[Entries provided]
--- --- ---

(** Dropping a lease of an open connection leaves it as it was before. *)
Lemma run_lease_drop_leased t id e s :
  entries s !! id = Some e → is_h2 e || slot e = true → peer_closed e = false → in_width 32 (active e) →
  run t (lease_drop id) (s <| entries ::= insert id (leased e) |>) = Some (s, tt).
Proof.
  intros He Hsl Hp Ha. unfold lease_drop. simpl. rewrite lookup_insert_eq. simpl.
  rewrite lookup_insert_eq. simpl. do 2 f_equal. destruct s; simpl in *; unfold upd; simpl.
  f_equal. apply map_eq. intros i. destruct (decide (id = i)) as [<-|];
    rewrite ?lookup_alter_eq, ?lookup_insert_eq, ?lookup_alter_ne, ?lookup_insert_ne by done; [|done].
  rewrite He. destruct e as [h2 sl ac pa de dr pc o re]. simpl in *. subst pc. f_equal.
  assert (Hw : fetch_sub 32 (fetch_add 32 ac 1) 1 = ac) by (by apply fetch_add_sub).
  destruct h2; simpl in *; unfold upd; simpl; rewrite Hw; [done|]. by subst sl.
Qed.

(** ** Schedules *)

(** Continuations that only return when the acquire failed to connect, or got
    the lease of an entry. *)
Definition failed (r : Hyper4kErrorKind + nat) : prog pool unit :=
  atomic (λ _ s, match r with
                 | inl k => if k =? HYPER4K_ERR_CONNECT then Some (s, tt) else None
                 | inr _ => None
                 end).
Definition got (id : nat) (r : Hyper4kErrorKind + nat) : prog pool unit :=
  atomic (λ _ s, match r with
                 | inl _ => None
                 | inr i => if decide (i = id) then Some (s, tt) else None
                 end).

Definition example_key : PoolKey := pool_key (lit "http") (lit "Example.org") 80.

(** One thread dials, another asks for the same key. *)
Definition dial_race : config pool :=
  Config pool_new
    [r <- acquire DEFAULT_MAX_CONNS_PER_KEY DEFAULT_PAUSED_CAP example_key (inr false) ;; failed r;
     r <- acquire DEFAULT_MAX_CONNS_PER_KEY DEFAULT_PAUSED_CAP example_key (inr false) ;; got 1 r].

(** A dial can succeed and its caller be told that connecting failed. The
    new HTTP/1 connection is put into the pool before its own lease is taken, so
    another request can take the only sender in between; the request that
    dialled then reports CONNECT although its connection is open. *)
Theorem dialler_loses_its_connection :
  ∃ c, reachable dial_race c ∧
    finished_thread 0 c = true ∧ finished_thread 1 c = true ∧
    conn_list (shared c) example_key = [1%nat] ∧ live (shared c) 1 = true.
Proof.
  destruct (exec_test_reachable (replicate 7 0 ++ replicate 9 1 ++ replicate 3 0)%nat dial_race
    (λ c, finished_thread 0 c && finished_thread 1 c &&
          bool_decide (conn_list (shared c) example_key = [1%nat]) && live (shared c) 1))
    as (c & Hr & Hc); [vm_compute; reflexivity|].
  rewrite !andb_true_iff, bool_decide_eq_true in Hc. exists c. intuition.
Qed.

(** One thread dials while another shuts the pool down. *)
Definition shutdown_race : config pool :=
  Config pool_new
    [r <- acquire DEFAULT_MAX_CONNS_PER_KEY DEFAULT_PAUSED_CAP example_key (inr false) ;; got 1 r;
     pool_shutdown].

(** A connection can outlive shutdown. An acquire that is connecting while
    the pool is shut down does not look at [closed] again: it puts its entry into
    the emptied map and hands out a lease; shutdown has completed, and the
    connection's driver was neither aborted nor joined. *)
Theorem driver_outlives_shutdown :
  ∃ c e, reachable shutdown_race c ∧
    finished_thread 0 c = true ∧ finished_thread 1 c = true ∧
    shutdown_complete (shared c) = true ∧
    conn_list (shared c) example_key = [1%nat] ∧
    entries (shared c) !! 1%nat = Some e ∧ driver e = true ∧ aborted (shared c) = [].
Proof.
  destruct (exec_test_reachable (replicate 5 0 ++ replicate 6 1 ++ replicate 6 0)%nat shutdown_race
    (λ c, finished_thread 0 c && finished_thread 1 c && shutdown_complete (shared c) &&
          bool_decide (conn_list (shared c) example_key = [1%nat]) &&
          (match entries (shared c) !! 1%nat with Some e => driver e | None => false end) &&
          bool_decide (aborted (shared c) = [])))
    as (c & Hr & Hc); [vm_compute; reflexivity|].
  rewrite !andb_true_iff, !bool_decide_eq_true in Hc.
  destruct (entries (shared c) !! 1%nat) as [e|] eqn:E; [|intuition done].
  exists c, e. intuition.
Qed.

(** ** Witnesses *)

(** Two requests to one host, each dropping its lease when it is done. *)
Definition one_request : prog pool unit :=
  r <- acquire DEFAULT_MAX_CONNS_PER_KEY DEFAULT_PAUSED_CAP example_key (inr false) ;;
  match r with
  | inr id => lease_drop id ;; Ret tt
  | inl _ => Ret tt
  end.

Definition two_requests : config pool := Config pool_new [one_request; one_request].

(** The first has dialled and holds its lease; the second is about to look. *)
Definition one_leased : config pool := default two_requests (exec (replicate 10 0 ++ [1])%nat two_requests).

Lemma one_leased_reachable : reachable two_requests one_leased.
Proof.
  unfold one_leased. destruct (exec _ two_requests) eqn:E; [by eapply exec_reachable|apply rtc_refl].
Qed.

Lemma two_requests_ok :
  Forall (pool_program DEFAULT_MAX_CONNS_PER_KEY DEFAULT_PAUSED_CAP) [one_request; one_request].
Proof.
  assert (pool_program DEFAULT_MAX_CONNS_PER_KEY DEFAULT_PAUSED_CAP one_request).
  { apply pool_acquire. intros [k|id]; [apply pool_done|]. apply pool_drop, pool_done. }
  repeat apply Forall_cons_2; auto.
Qed.

Lemma h1_connection_is_exclusive_witness :
  ∃ e, entries (shared one_leased) !! 1%nat = Some e ∧ out e = 1%nat ∧ (out e ≤ 1)%nat.
Proof.
  destruct (entries (shared one_leased) !! 1%nat) as [e|] eqn:E; [|vm_compute in E; discriminate E].
  assert (is_h2 e = false ∧ out e = 1%nat) as [H2 Ho].
  { vm_compute in E. injection E as <-. split; reflexivity. }
  exists e. split; [reflexivity|]. split; [exact Ho|].
  exact (proj1 (h1_connection_is_exclusive _ _ _ one_leased 1%nat e two_requests_ok
    one_leased_reachable E H2)).
Defined.

Lemma connections_per_key_are_capped_witness :
  live_ids (shared one_leased) (conn_list (shared one_leased) example_key) = [1%nat] ∧
  Z.of_nat (length (live_ids (shared one_leased) (conn_list (shared one_leased) example_key))) ≤ 8.
Proof.
  split; [vm_compute; reflexivity|].
  apply (connections_per_key_are_capped DEFAULT_MAX_CONNS_PER_KEY DEFAULT_PAUSED_CAP)
    with (ts := [one_request; one_request]).
  - vm_compute. discriminate.
  - exact two_requests_ok.
  - exact one_leased_reachable.
Defined.

(** A dead connection and an idle one. *)
Definition mixed_pool : pool :=
  pool_new <| conns := {[example_key := [1; 2]%nat]} |> <| next_entry := 3%nat |>
    <| entries := {[1%nat := (new_entry false) <| dead := true |>; 2%nat := new_entry false]} |>.

Lemma acquire_reuses_first_eligible_witness :
  run 0 (acquire 8 4 example_key (inl HYPER4K_ERR_DNS)) mixed_pool =
    Some (mixed_pool <| entries ::= insert 2%nat (leased (new_entry false)) |>, inr 2%nat).
Proof.
  apply (acquire_reuses_first_eligible 0 8 4 example_key (inl HYPER4K_ERR_DNS) mixed_pool
    [1%nat] 2%nat [] (new_entry false)).
  - reflexivity.
  - vm_compute. reflexivity.
  - repeat constructor.
  - reflexivity.
  - reflexivity.
Defined.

--- --- ---

[What is expected] Extract the lines of the preceding material that run from the line with "(** One thread dials while" through the line with "connection's driver was", inclusive, reproducing them exactly and adding nothing.

[Solution below]
(** One thread dials while another shuts the pool down. *)
Definition shutdown_race : config pool :=
  Config pool_new
    [r <- acquire DEFAULT_MAX_CONNS_PER_KEY DEFAULT_PAUSED_CAP example_key (inr false) ;; got 1 r;
     pool_shutdown].

(** A connection can outlive shutdown. An acquire that is connecting while
    the pool is shut down does not look at [closed] again: it puts its entry into
    the emptied map and hands out a lease; shutdown has completed, and the
    connection's driver was neither aborted nor joined. *)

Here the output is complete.